▶ **What you need to do**
Go through the records line by line from the top and repeat each one exactly, ending with the line that contains "is the withdrawal's".

▼

(* ===== verification/WithdrawalModel.v ===== *)
(** * Withdrawals: the model

    The on-chain withdrawal of [POST /withdrawals] and [POST /withdrawals/:id/cancel]
    ([routes/wallet.fastify.ts]), the admin's decision
    ([services/withdrawal-approval.service.ts]), the signing queue
    ([services/withdrawal-signing.service.ts]) and the caps of the hot wallets
    ([services/hot-wallet.service.ts]).

    A row of [withdrawal_signing_queue] is identified by its unique idempotency key, which
    is the withdrawal's id. A call is a process over a node: the database, the transactions
    handed to the chain (a ghost), and the number of statements after which the process
    stops, if it does. *)
From stdpp Require Import base gmap strings list fin_maps.
From Stdlib Require Import ZArith Lia.
From S2P Require Import Prelude Money Balances Escrow.
Local Open Scope Z_scope.

(** ** Tables *)
Inductive w_status :=
  | WPendingEmail | WPending2fa | WPendingApproval | WPending | WCompleted | WFailed | WCancelled.
#[export] Instance w_status_eq_dec : EqDecision w_status.
Proof. solve_decision. Defined.

Record withdrawal := Withdrawal {
  w_user_id : string;
  w_token_id : string;
  w_chain_id : option string;
  w_amount : Z;
  w_fee : Z;
  w_net_amount : Z;
  w_to_address : string;
  w_account_type : string;
  w_idempotency_key : string;
  w_created_at : Z;
  w_status_ : w_status;
  w_treasury_stage : string;
  w_tx_hash : option string;
  w_failed_reason : option string;
  w_completed_at : option Z;
}.

(** [withdrawal_signing_queue_status_check] *)
Inductive q_status := QPending | QSigning | QBroadcast | QCompleted | QFailed | QUncertain.
#[export] Instance q_status_eq_dec : EqDecision q_status.
Proof. solve_decision. Defined.

Record queue_row := QueueRow {
  q_chain_id : option string;
  q_status_ : q_status;
  q_signed_tx_hex : option string;
  q_tx_hash : option string;
  q_error_message : option string;
  q_attempts : Z;
  q_max_attempts : Z;
  q_created_at : Z;
}.

(** The columns of [tokens] besides those in [Escrow.token]. *)
Record token_row := TokenRow {
  tk_is_native : bool;
  tk_decimals : Z;
  tk_withdrawal_fee : option Z;
  tk_min_withdrawal : option Z;
  tk_max_withdrawal : option Z;
  tk_is_high_risk : bool;
}.
Record hot_wallet := HotWallet {
  hw_chain_id : string;
  hw_is_active : bool;
  hw_max_single_tx : option Z;
  hw_max_daily_outflow : option Z;
  hw_balance_cache : Z;
}.
Record chain_row := ChainRow { ch_id : string; ch_type : string; ch_is_active : bool }.

Record withdraw_db := WithdrawDb {
  wdb_core : escrow_db;
  token_rows : gmap string token_row;
  withdrawals : gmap string withdrawal;
  signing_queue : gmap string queue_row;
  hot_wallets : list hot_wallet;
  chains : list chain_row;
}.

#[export] Instance withdraw_db_balances : Store withdraw_db balances.
Proof.
  refine {| sget := λ d, edb_balances (wdb_core d);
            sput := λ b d, WithdrawDb (sput b (wdb_core d)) (token_rows d) (withdrawals d)
                             (signing_queue d) (hot_wallets d) (chains d) |}; by intros [[]].
Defined.

Definition put_withdrawal (id : string) (w : withdrawal) (d : withdraw_db) : withdraw_db :=
  WithdrawDb (wdb_core d) (token_rows d) (<[id := w]> (withdrawals d)) (signing_queue d)
    (hot_wallets d) (chains d).
Definition put_queue (id : string) (q : queue_row) (d : withdraw_db) : withdraw_db :=
  WithdrawDb (wdb_core d) (token_rows d) (withdrawals d) (<[id := q]> (signing_queue d))
    (hot_wallets d) (chains d).
Definition put_wallets (hw : list hot_wallet) (d : withdraw_db) : withdraw_db :=
  WithdrawDb (wdb_core d) (token_rows d) (withdrawals d) (signing_queue d) hw (chains d).

(** [UPDATE withdrawals SET status, treasury_stage, failed_reason, tx_hash, completed_at] *)
Definition set_w (w : withdrawal) (st : w_status) (stage : string)
    (reason tx_hash : option string) (completed : option Z) : withdrawal :=
  Withdrawal (w_user_id w) (w_token_id w) (w_chain_id w) (w_amount w) (w_fee w)
    (w_net_amount w) (w_to_address w) (w_account_type w) (w_idempotency_key w)
    (w_created_at w) st stage tx_hash reason completed.
Definition set_stage (stage : string) (w : withdrawal) : withdrawal :=
  set_w w (w_status_ w) stage (w_failed_reason w) (w_tx_hash w) (w_completed_at w).
Definition set_failed_w (reason : string) (w : withdrawal) : withdrawal :=
  set_w w WFailed "failed" (Some reason) (w_tx_hash w) (w_completed_at w).
Definition set_approved (w : withdrawal) : withdrawal :=
  set_w w WPending "checker_approved" (w_failed_reason w) (w_tx_hash w) (w_completed_at w).
Definition set_completed_w (txHash : string) (now : Z) (w : withdrawal) : withdrawal :=
  set_w w WCompleted (w_treasury_stage w) (w_failed_reason w) (Some txHash) (Some now).
Definition set_cancelled (w : withdrawal) : withdrawal :=
  set_w w WCancelled (w_treasury_stage w) (w_failed_reason w) (w_tx_hash w) (w_completed_at w).

Definition set_q (q : queue_row) (st : q_status) (signed tx_hash err : option string)
    (attempts : Z) : queue_row :=
  QueueRow (q_chain_id q) st signed tx_hash err attempts (q_max_attempts q) (q_created_at q).
Definition set_q_status (st : q_status) (q : queue_row) : queue_row :=
  set_q q st (q_signed_tx_hex q) (q_tx_hash q) (q_error_message q) (q_attempts q).
Definition set_q_failed (st : q_status) (err : string) (q : queue_row) : queue_row :=
  set_q q st (q_signed_tx_hex q) (q_tx_hash q) (Some err) (q_attempts q).

Definition update_w (id : string) (f : withdrawal → withdrawal) : M withdraw_db unit :=
  modify (λ d, match withdrawals d !! id with Some w => put_withdrawal id (f w) d | None => d end).
Definition update_q (id : string) (f : queue_row → queue_row) : M withdraw_db unit :=
  modify (λ d, match signing_queue d !! id with Some q => put_queue id (f q) d | None => d end).

(** ** Nodes *)
(** Processes here hand signed transactions to the chain, with their withdrawals. *)
Definition wnode : Type := node withdraw_db (string * string).
Definition global_of (k : bal_key) : bal_key :=
  BalKey (user_id k) (currency_id k) CHAIN_ID_GLOBAL (account_type k).

Lemma lock_run_ k total id b :
  let lock k := add_buckets (row_of k b) (- total) total 0 0 0 in
  match lock_statements k total id b with
  | Ret (used, b') =>
      used = (if total <=? available_balance (row_of k b) then k else global_of k) ∧
      total ≤ available_balance (row_of used b) ∧ row_nonneg (lock used) = true ∧
      row_change used (lock used) b b'
  | Throw _ =>
      available_balance (row_of k b) < total ∨ row_nonneg (lock k) = false
  end.
Proof.
  intros lock. unfold lock_statements. balance_exec.
  destruct (total <=? available_balance (row_of k b)) eqn:E.
  - balance_exec. rewrite E. balance_exec. fold (lock k).
    destruct (row_nonneg (lock k)) eqn:E2; balance_exec; [|by right].
    split; [done|]. split; [by bool_prop|]. split; [done|]. apply row_change_post.
  - destruct (String.eqb (chain_id k) CHAIN_ID_GLOBAL); balance_exec;
      [bool_prop; by left|]. fold (global_of k). rewrite row_of_ensured.
    destruct (total <=? available_balance (row_of (global_of k) b)) eqn:E3;
      cbn [fmap option_fmap option_map]; balance_exec;
      [|bool_prop; by left].
    rewrite row_of_ensured, E3. balance_exec. fold (lock (global_of k)).
    destruct (row_nonneg (lock (global_of k))) eqn:E4; balance_exec; [|bool_prop; by left].
    split; [done|]. split; [by bool_prop|]. split; [done|]. apply row_change_ensured.
Qed.
End Statements.

(** ** The invariant of runs *)

(** The state machine of a withdrawal. *)
Definition status_le (a b : w_status) : Prop :=
  match a with
  | WPendingEmail => b ≠ WPendingApproval ∧ b ≠ WCancelled ∧ b ≠ WPending2fa
  | WPendingApproval => b ∈ [WPendingApproval; WPending; WCompleted; WFailed]
  | WPending => b ∈ [WPending; WCompleted; WFailed]
  | _ => b = a
  end.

▲

▶ **Task answer**
(* ===== verification/WithdrawalModel.v ===== *)
(** * Withdrawals: the model

    The on-chain withdrawal of [POST /withdrawals] and [POST /withdrawals/:id/cancel]
    ([routes/wallet.fastify.ts]), the admin's decision
    ([services/withdrawal-approval.service.ts]), the signing queue
    ([services/withdrawal-signing.service.ts]) and the caps of the hot wallets
    ([services/hot-wallet.service.ts]).

    A row of [withdrawal_signing_queue] is identified by its unique idempotency key, which
    is the withdrawal's id. A call is a process over a node: the database, the transactions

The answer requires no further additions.